→ Task description:
What do the lines say from the start of the entries through the one containing "calls issued so"? Repeat them exactly.

→ Data under study:
(** * Failover automation for the Jupiter infrastructure

    A shallow embedding of the three programs of the repository

    - [failover-automation.py]  (the manual command-line tool),
    - [failover-fixed.py]       (the alarm-triggered handler),
    - [quick-fix-lambda.py]     (the permissive handler),

    together with the properties of their orchestration sequences.

    The programs are sequences of calls to the cloud provider's SDK with a
    few conditionals.  They are embedded in a state-and-exception monad
    over a [World] that holds the provider's state, the log of the SDK
    calls issued so far and the lines printed so far.  The SDK clients are
    interfaces (type classes); every theorem holds for every
    implementation of them. *)

From Stdlib Require Import ZArith Ascii String List Lia.
From stdpp Require Import base option strings list gmap pretty.

Local Open Scope Z_scope.

(** ** Python strings *)

Module Text.

(** [str.lower] and [str.upper] on one character (ASCII letters). *)
Definition lower_ascii (c : ascii) : ascii :=
  let n := N_of_ascii c in
  if ((65 <=? n) && (n <=? 90))%N then ascii_of_N (n + 32) else c.

Definition upper_ascii (c : ascii) : ascii :=
  let n := N_of_ascii c in
  if ((97 <=? n) && (n <=? 122))%N then ascii_of_N (n - 32) else c.

Fixpoint map_string (f : ascii -> ascii) (s : string) : string :=
  match s with
  | EmptyString => EmptyString
  | String c s' => String (f c) (map_string f s')
  end.

Definition lower (s : string) : string := map_string lower_ascii s.
Definition upper (s : string) : string := map_string upper_ascii s.

(** [s.startswith(p)] *)
Fixpoint startswith (p s : string) : bool :=
  match p, s with
  | EmptyString, _ => true
  | String a p', String b s' => if Ascii.eqb a b then startswith p' s' else false
  | String _ _, EmptyString => false
  end.

(** [needle in hay] on strings: [needle] occurs in [hay] as a substring. *)
Fixpoint contains (needle hay : string) : bool :=
  startswith needle hay ||
  match hay with
  | EmptyString => false
  | String _ hay' => contains needle hay'
  end.

(** [s.split(sep)[0]] for a one-character separator: the text before the
    first occurrence of [sep] (all of [s] when there is none). *)
Fixpoint split_head (sep : ascii) (s : string) : string :=
  match s with
  | EmptyString => EmptyString
  | String c s' => if Ascii.eqb c sep then EmptyString else String c (split_head sep s')
  end.

(** [str * n] *)
Fixpoint repeat_string (s : string) (n : nat) : string :=
  match n with
  | O => EmptyString
  | S n' => s +:+ repeat_string s n'
  end.

(** The format specification [{s:w}] of an f-string on a string value:
    left-aligned, padded with spaces to width [w], never truncated. *)
Definition ljust (w : nat) (s : string) : string :=
  s +:+ repeat_string " " (w - String.length s).

(** Truthiness of a value that is a string or [None]. *)
Definition truthy (v : option string) : bool :=
  match v with
  | Some (String _ _) => true
  | _ => false
  end.

Definition newline : string := String (ascii_of_nat 10) EmptyString.

End Text.

(** ** JSON values (the event payloads)

    The values an event is made of.  Numbers are integers: the programs
    read no number of an event, they only serialize it. *)

Module Json.

#[warnings="-register-all"]
Inductive value : Type :=
| JNull
| JBool (b : bool)
| JNum (n : Z)
| JStr (s : string)
| JList (items : list value)
| JObj (fields : list (string * value)).

(** [d[key]] on a dict; [None] stands for the [KeyError]. *)
Fixpoint assoc (key : string) (fields : list (string * value)) : option value :=
  match fields with
  | [] => None
  | (k, v) :: rest => if String.eqb k key then Some v else assoc key rest
  end.

(** [v[key]] for a string key: defined on dicts only ([TypeError] on
    lists, strings and scalars, [KeyError] on a missing key). *)
Definition getitem (key : string) (v : value) : option value :=
  match v with
  | JObj fields => assoc key fields
  | _ => None
  end.

(** [v[0]]: the first item of a list, the first character of a string;
    a dict has no key [0] (its keys are strings); scalars are not
    subscriptable. *)
Definition getitem0 (v : value) : option value :=
  match v with
  | JList (x :: _) => Some x
  | JStr (String c _) => Some (JStr (String c EmptyString))
  | _ => None
  end.

(** [type(v).__name__] *)
Definition type_name (v : value) : string :=
  match v with
  | JNull => "NoneType"
  | JBool _ => "bool"
  | JNum _ => "int"
  | JStr _ => "str"
  | JList _ => "list"
  | JObj _ => "dict"
  end.

End Json.

(** ** The cloud provider's SDK *)

Module Sdk.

→ Your solution:
(** * Failover automation for the Jupiter infrastructure

    A shallow embedding of the three programs of the repository

    - [failover-automation.py]  (the manual command-line tool),
    - [failover-fixed.py]       (the alarm-triggered handler),
    - [quick-fix-lambda.py]     (the permissive handler),

    together with the properties of their orchestration sequences.

    The programs are sequences of calls to the cloud provider's SDK with a
    few conditionals.  They are embedded in a state-and-exception monad
    over a [World] that holds the provider's state, the log of the SDK
    calls issued so far and the lines printed so far.  The SDK clients are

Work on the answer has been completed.